Yesterday Premier Services Medical Aid Society (PSMAS) director Nixjeon Mapesa appeared before the Parliamentary Portfolio Committee on Public Service and argued that PSMAS was not responsible for the PSMI’s collapse.
Mapesa said the PSMI capital gap began as early as 2020 and continued to widen due to failure to adequately fund its obligations, including salaries.
Parliament had summoned PSMAS to explain why over 100 PSMI health facilities across the country were closed.
Mapesa said PSMI had salary arrears of $12,3 billion from November to February this year, rental arrears of $318,5 million, local loans of $5,1 billion and statutory obligations of $1,1 billion.
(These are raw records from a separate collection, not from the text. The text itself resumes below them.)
Lemma list_best_spec h l es : is_list h l es ->
  returns (list_best better h l) (fun m =>
    match es with [] => m = tail_of l | _ => first_best m es end).
Proof.
  intros Hl. unfold list_best. rewrite (list_begin_spec h l es Hl). simpl.
  rewrite (list_end_spec h l es Hl). simpl. rewrite (after_of_end h l [] es Hl).
  destruct es as [|x0 es0]; [done|]. rewrite bool_decide_false by done. rewrite after_of_cons. simpl.
  rewrite (list_next_spec h l [] x0 es0 Hl). simpl.
  apply (returns_loop_ix (fun n '(m, e) => exists s1 s2, x0 :: es0 = s1 ++ s2 /\ e = after_of l s2 /\
    n = length s2 /\ first_best m s1)) with (n := length es0).
  - intros n [m e] (s1 & s2 & E & -> & -> & Hb). rewrite E in Hl |- *. clear E.
    rewrite (after_of_end h l s1 s2 Hl).
    destruct s2 as [|y s2]; simpl.
    + rewrite app_nil_r. destruct s1 as [|a s1]; [|done]. by destruct Hb as ([] & ? & [=] & _).
    + rewrite after_of_cons, (list_next_spec h l s1 y s2 Hl). simpl. exists (length s2).
      split; [lia|]. exists (s1 ++ [y]), s2. rewrite <- app_assoc. split_and!; try done.
      by apply first_best_step.
  - exists [x0], es0. split_and!; try done. exists [], []. split_and!; try done.
    constructor; [|done]. destruct (better x0 x0) eqn:Hx; [by rewrite (less_asym _ _ Hx) in Hx|done].
  - pose proof (is_list_fuel h l _ Hl) as Hf. simpl in Hf. lia.
Qed.
End Extrema.

(** The first maximum under [less], and the first minimum; an empty list gives its
    tail. *)
Lemma list_max_spec less `{!WeakOrder less} h l es : is_list h l es ->
  returns (list_max less h l) (fun m =>
    match es with [] => m = tail_of l | _ => first_best (fun a b => less b a) m es end).
Proof. intros Hl. by apply list_best_spec; [apply _|]. Qed.

Lemma list_min_spec less `{!WeakOrder less} h l es : is_list h l es ->
  returns (list_min less h l) (fun m =>
    match es with [] => m = tail_of l | _ => first_best less m es end).
Proof. intros Hl. by apply list_best_spec. Qed.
“The other arrears are US$753 139,66, all accrued through foreign loans. We haven't failed in our role because our (PSMAS) members can still get access to services. There are no challenges with employee relations at PSMAS. It has 340 employees dotted around our branches across the country and they are happy.
“They have been receiving their salaries religiously ever since. The challenges that are there relate to PSMI, which is an investment arm and hasn't been able to generate adequate revenue to pay its employees’ salaries. They have also not been able to restock, and they look to PSMAS for help as the shareholder.
“Should there be shareholder injection to resuscitate PSMI and where will this money come from? As it is, PSMAS doesn't have that kind of money. They want $12 billion or more for salary arrears. PSMAS has no responsibility of paying PSMI salaries. They are supposed to be paid from its revenues generated from providing services to PSMAS members or cash paying members.”
Mapesa said they tried to make interventions to no avail.
“Even as management we demand answers in terms of what is happening at PSMI. What is the board doing to restore services? What it the management doing to ensure employees go back to work?”
He said to mitigate PSMI collapse; PSMAS instituted measures to ensure members continue to access medical aid services through it’s over 1 000 network of medical providers throughout the country which accept the society’s medical aid cards.
“The society has been in regular discussion with PSMI which submitted a proposal to resuscitate in a three phased approach 13 units being targeted. A total of $223 million has been disbursed towards the initiative.
“There is need for appointment of an interim management to oversee the affairs of the society and its subsidiaries, and the reconfiguration of the PSMI model so that it provides services to PSMAS members without a profit motive.”
Since last month, PSMI workers have been camping at the company premises and Parkview Hospital in Harare demanding their salaries.